Benched’s exposition is covered with a swift, intro-worthy kick: Nina Whitely (Eliza Coupe, from the also-cancelled-too-soon Happy Endings), has a breakdown at her corporate law office after learning she has not made partner, and that her ex-fiance, Trent (Carter McIntyre), is newly re-engaged. (The freak-out, done in under six minutes, features a wonderful, cringe-worthy final office exit that
is an admixture of everyone’s worst job-quitting dreams and fantasies.) After six months, Nina finds herself on the first day of the job slumming it as a public defender, along with a colorful new cadre co-workers, including absent-minded Sheryl, (Maria Bamford), Micah (Jolene Purdy), a necktie-rocking, lip ring-sporting intern, Carlos (Oscar Nunez), the seeming voice of reason, and Phil (Jay Harrington), a compulsive gambler and washed-up courtroom champ (as well as, at this point, Nina’s suspected future love interest). We soon find that Nina’s opposition in court is none-other than her former lover, Trent, who looks like the only two WASP-y, smirk-enthusiast district attorneys/aspiring politicians I have ever met. The real scene-stealer here, though, is Fred Melamed as the presiding judge during Nina’s first day at arraignment; His zinger to Nina “If you ever approach my bench without permission again, I will ship you to Pelican Bay in a Hefty bag. Love you, mean it, best friends!” needs to be my new ringtone. Can someone do this for me? Let me know.

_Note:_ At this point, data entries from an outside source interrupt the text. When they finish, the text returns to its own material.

(** ** Snapshots *)
Lemma snapshot_loop_spec sink now max_batch q d :
  let fresh := fresh_messages (dr_state d) now q in
  let d' := fold_left (snapshot_step sink now max_batch) q d in
  same_channel (dr_state d) (dr_state d') ∧ queue (dr_state d') = queue (dr_state d) ∧
  delivered_queue_sequences (dr_state d') = delivered_queue_sequences (dr_state d) ∧
  dr_retained d' = dr_retained d ++ fresh ∧
  dr_messages d' = dr_messages d ++ take (batch_room max_batch (length (dr_messages d)) fresh) fresh ∧
  stale_only (length q - length fresh) (metrics (dr_state d)) (metrics (dr_state d')).
Proof.
  revert d. induction q as [|m q IH]; intros d; cbv zeta; cbn [fold_left].
  { unfold stale_only. simpl. rewrite take_nil, !app_nil_r. repeat split; lia. }
  specialize (IH (snapshot_step sink now max_batch d m)). cbv zeta in IH.
  unfold snapshot_step in *. rewrite fresh_cons. destruct (message_expired (dr_state d) m now) eqn:Ee.
  - destruct (mark_stale_drop sink (dr_state d) m) as [s1 ev1] eqn:E1. apply mark_stale_spec in E1 as (Hs&Hq&Hd&Hm).
    cbn [dr_state dr_events dr_messages dr_retained] in IH. rewrite (fresh_config (dr_state d) s1 now q (proj1 Hs)) in IH.
    destruct IH as (I1&I2&I3&I4&I5&I6). pose proof (fresh_length (dr_state d) now q).
    split; [by eapply same_channel_trans|]. split; [congruence|]. split; [congruence|]. split; [done|]. split; [done|].
    pose proof (stale_only_trans _ _ _ _ _ Hm I6) as Ht. cbn [length].
    rewrite Nat.sub_succ_l by lia. exact Ht.
  - cbn [dr_state dr_events dr_messages dr_retained] in IH. destruct IH as (I1&I2&I3&I4&I5&I6).
    split; [done|]. split; [done|]. split; [done|]. rewrite I4, <- app_assoc. split; [done|].
    split; [|exact I6]. rewrite I5. unfold batch_room in *. cbn [length].
    destruct (Nat.eqb_spec max_batch 0) as [E|E]; cbn [orb take length].
    { by rewrite <- app_assoc. }
    destruct (Nat.ltb_spec (length (dr_messages d)) max_batch).
    + rewrite length_app. cbn [length]. replace (max_batch - length (dr_messages d))
        with (S (max_batch - (length (dr_messages d) + 1))) by lia. cbn [take]. by rewrite <- app_assoc.
    + by replace (max_batch - length (dr_messages d)) with 0 by lia.
Qed.

Lemma snapshot_queue_spec sink now s max_batch s' ev ms' :
  snapshot_from_state sink now s max_batch = (s', ev, ms') → is_latest_style (cc_type (config s)) = false →
  let fresh := fresh_messages s now (queue s) in
  config s' = config s ∧ from s' = from s ∧ to s' = to s ∧ next_sequence s' = next_sequence s ∧ latest s' = latest s ∧
  pending_previous_tick s' = pending_previous_tick s ∧
  delivered_latest_sequences s' = delivered_latest_sequences s ∧
  delivered_queue_sequences s' = delivered_queue_sequences s ∧ queue s' = fresh ∧
  ms' = take (batch_room max_batch 0 fresh) fresh ∧
  published_count (metrics s') = published_count (metrics s) ∧
  delivered_count (metrics s') = delivered_count (metrics s) ∧
  overwrite_count (metrics s') = overwrite_count (metrics s) ∧
  stale_drop_count (metrics s') = stale_drop_count (metrics s) + (length (queue s) - length fresh) ∧
  depth (metrics s') = length (queue s') ∧ max_depth (metrics s') = max_depth (metrics s).
Proof.
  unfold snapshot_from_state. intros H Hl. rewrite Hl in H. cbv zeta in *.
  pose proof (snapshot_loop_spec sink now max_batch (queue s) (mkDrain s [] [] [])) as HL. cbv zeta in HL.
  set (d := fold_left _ _ _) in *. simpl in HL. unfold same_channel, stale_only in HL.
  destruct HL as ((?&?&?&?&?&?&?&?)&?&?&?&?&(?&?&?&?&?&?&?)).
  match type of H with context [maybe_rearm_high_watermark ?x] =>
    pose proof (rearm_spec x) as HR; set (s1 := maybe_rearm_high_watermark x) in * end.
  cbv zeta in HR. simpl in HR. destruct HR as (R1&R2&R3&R4&R5&R6&R7&R8&R9&R10).
  injection H as <- _ <-. rewrite R8. simpl. clearbody s1 d. repeat split; (congruence || lia).
Qed.

Lemma snapshot_latest_spec sink now s max_batch s' ev ms' :
  snapshot_from_state sink now s max_batch = (s', ev, ms') → is_latest_style (cc_type (config s)) = true →
  let live := match latest s with Some c => if message_expired s c now then None else Some c | None => None end in
  config s' = config s ∧ from s' = from s ∧ to s' = to s ∧ next_sequence s' = next_sequence s ∧
  pending_previous_tick s' = pending_previous_tick s ∧ queue s' = queue s ∧
  delivered_latest_sequences s' = delivered_latest_sequences s ∧
  delivered_queue_sequences s' = delivered_queue_sequences s ∧ latest s' = live ∧ ms' = option_list live ∧
  published_count (metrics s') = published_count (metrics s) ∧
  delivered_count (metrics s') = delivered_count (metrics s) ∧
  depth (metrics s') <= depth (metrics s) ∧ max_depth (metrics s') = max_depth (metrics s).
Proof.
  unfold snapshot_from_state. intros H Hl. rewrite Hl in H. cbv zeta.
  destruct (latest s) as [c|] eqn:El; [|injection H as <- <- <-; simpl; repeat split; (done || lia)].
  destruct (message_expired s c now) eqn:Ee; [|injection H as <- <- <-; simpl; repeat split; (done || lia)].
  destruct (mark_stale_drop _ _ _) as [s1 ev1] eqn:E1. apply mark_stale_spec in E1. unfold same_channel, stale_only in E1.
  simpl in E1. split_hyps. simpl. repeat split; (congruence || lia).
Qed.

Coupe’s exemplary comedic portrayal of a type-A personality — somewhat reminiscent of her stint on Happy Endings — paired with her knack for physical comedy and clever zip-fast delivery shine in Benched. Although tedious moments can be found in the material that relies too much on socioeconomic tropes, and the ever-excellent comedian Bamford is (thusfar) sadly underdeveloped as a character, there is enough whip-smart dialogue to give one hope that this will be remedied quickly in the future. For now, Watkins’ Benched is a sharp sitcom with promise that won’t be thrown in the slammer anytime soon.